Она была уже слаба, полна и склонна к слезам, к грусти. Состарился и Селихов. Но о своей посмертной воле он упрямо молчал. Аккуратный, спокойный и бескровный, чуть горбясь и заложив холодные пальцы своих всегда дрожащих рук в немодные, прямые карманы панталон, он похаживал по своим чистыми пустым комнатам, среди мебели в чехлах, да насмешливо что-то обдумывал. Жизнь прошла, прошла и злоба на глупость людскую, — осталось одно презрение. Он делался все суше и меньше, вынимал золотое пенсне все небрежнее и прикладывал его к переносице при осмотре вещей, приносимых в заклад, все мимолетнее: всему цену знал он теперь! Дом купил он у помещика, старый, с деревянными колоннами, с садом. Дом попался ему удивительный. На дворе в морозном пару краснело солнце — в доме было тепло. На дворе палил летний зной — в доме было прохладно и смешивался с прохладой мирный запах нафталина. Летом часов с десяти до трех пекло как раз в ту сторону, на которой стоял дом; но спасали зимние рамы — они никогда не вынимались. Весь дом дрожал и гудел, звеня люстрой, когда вскачь неслись с вокзала и на вокзал извозчики. Они тучей поднимали рыжую пыль, которая покрывала все крыши, все стены и окна на Песчаной улице. Но Селихов на улицу никогда не выходил. Бродя по комнатам, он обдумывал и все изменял завещание. Александра же Васильевна сидела в своей спальне окнами во двор и вязала чулок. Она думала о прошлом, о будущем, порою привычно, не бросая работы, плакала. Под мерный стук часов муж мерно ходил из комнаты в комнату, равнодушно поджидая закладчиков, то слезливых, то не в меру развязных, и с загадочной усмешкой поглядывал в кабинет, на железный несгораемый шкап с большими железными шишками на скрепах, похожими на большие глаза. Но порою наступала полная тишина: он останавливал часы, садился за громадное старинное бюро — и слышался в доме только неторопливый и прилежный скрип гусиного пера… Но что писал Селихов? Что готовил он ей под старость?

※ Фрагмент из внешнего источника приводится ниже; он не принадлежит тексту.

(* ===== verification/ShardingFacts.v ===== *)
(** * Facts about shards

    The number and the names of the shards that [buildShardingCompSpecs] returns,
    which running shards it keeps, and that it has nothing to change once its
    shards run. *)

From S2P Require Import Prelude GoLib Workloads InstanceUtil ObjectTree Graph Component Sharding.

(** ** Identifiers *)

(** The names that may not be used. *)
Definition used (g : shardIDGenerator) : gset string :=
  if sg_initialized g then sg_ids g
  else list_to_set (sg_running g ++ sg_offline g ++ sg_takeOverByTemplate g).

Definition gen_name (g : shardIDGenerator) (id : string) : string :=
  shard_name (sg_clusterName g) (sg_shardingName g) id.

(** The generator after the names of [ids] were taken. *)
Record took (g g' : shardIDGenerator) (ids : list string) : Prop := {
  took_cluster : sg_clusterName g' = sg_clusterName g;
  took_sharding : sg_shardingName g' = sg_shardingName g;
  took_used : used g' = list_to_set (gen_name g <$> ids) ∪ used g;
  took_nodup : NoDup (gen_name g <$> ids);
  took_fresh : ∀ id, id ∈ ids → gen_name g id ∉ used g }.

Lemma took_nil g : took g g [].
Proof. split; [done|done|set_solver|constructor|set_solver]. Qed.

Lemma took_app g g1 g2 ids1 ids2 : took g g1 ids1 → took g1 g2 ids2 → took g g2 (ids1 ++ ids2).
Proof.
  intros [C1 S1 U1 N1 F1] [C2 S2 U2 N2 F2].
  assert (Hn : ∀ id, gen_name g1 id = gen_name g id) by (intros; unfold gen_name; by rewrite C1, S1).
  assert (Hm : gen_name g1 <$> ids2 = gen_name g <$> ids2) by (apply list_fmap_ext; intros; apply Hn).
  rewrite Hm in *. split.
  - congruence.
  - congruence.
  - rewrite U2, U1, fmap_app, list_to_set_app_L. set_solver.
  - rewrite fmap_app. apply NoDup_app. split_and!; [done| |done].
    intros n Hn1 (id & -> & Hid)%list_elem_of_fmap. apply (F2 id Hid). rewrite Hn, U1. set_solver.
  - intros id [Hid|Hid]%elem_of_app; [by apply F1|].
    intros Hu. apply (F2 id Hid). rewrite Hn, U1. set_solver.
Qed.

Section generator.
Context (rand : random_ids).

Lemma allocate_loop_took retries g g' id :
  sg_initialized g = true → allocate_loop rand retries g = (g', Ok id) → took g g' [id].
Proof.
  revert g. induction retries as [|retries IH]; intros g Hi; simpl; [by intros [= _ ?]|].
  case_bool_decide as Hin.
  - intros H%IH; [|done]. destruct H as [C S U N F]. split; unfold used in *; rewrite ?Hi; done.
  - intros [= <- <-]. split; [done|done| | |].
    + unfold used, gen_name; simpl. rewrite Hi. set_solver.
    + simpl. apply NoDup_singleton.
    + unfold used. rewrite Hi. unfold gen_name. set_solver.
Qed.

Она знала одно — что ему ничего не стоило обречь ее на нищету, на позор перед целым городом, лишить ее не только денег, вещей, но и этого дома, своего угла. Он ведь не замечал, не видел ее. Он сперва на «ты», а потом и совсем запретил ей разговаривать с ним. При гостях он был иной: со всеми любезен, шутлив, меток на слово, мил и сдержан даже в карточных спорах. Но гости — два-три человека и все одни и те же: помощник исправника, податной инспектор и нотариус — бывали не больше двух-трех раз в году.
Отец Кир пил. Вечный хмель свой он оправдывал своим умом и тем, что живет он в Стрелецке, в этом полустепном городишке, где только возле неуклюжего собора и базарной площади белеют каменные дома хлеботорговцев, а по окраинам — хибарки, нищета.
Высокий, дородный, он похож был на боярина; долго был силен и красив. В женской прогимназии, где он преподавал, в него влюблялись самые восторженные девушки, те, полные, волоокие, до времени развившиеся, у которых бывают такие чудесные пепельные волосы, такой нежный цвет лица и такой горячий румянец застенчивости: не могли они спокойно видеть его черных соколиных глаз, его синих кудрей, лежавших по плечам, осыпанным перхотью, по коричневому подряснику, сладко пропахнувшему ладаном и табачным дымом. Портили его только зубы, коричневые от неумеренного курения.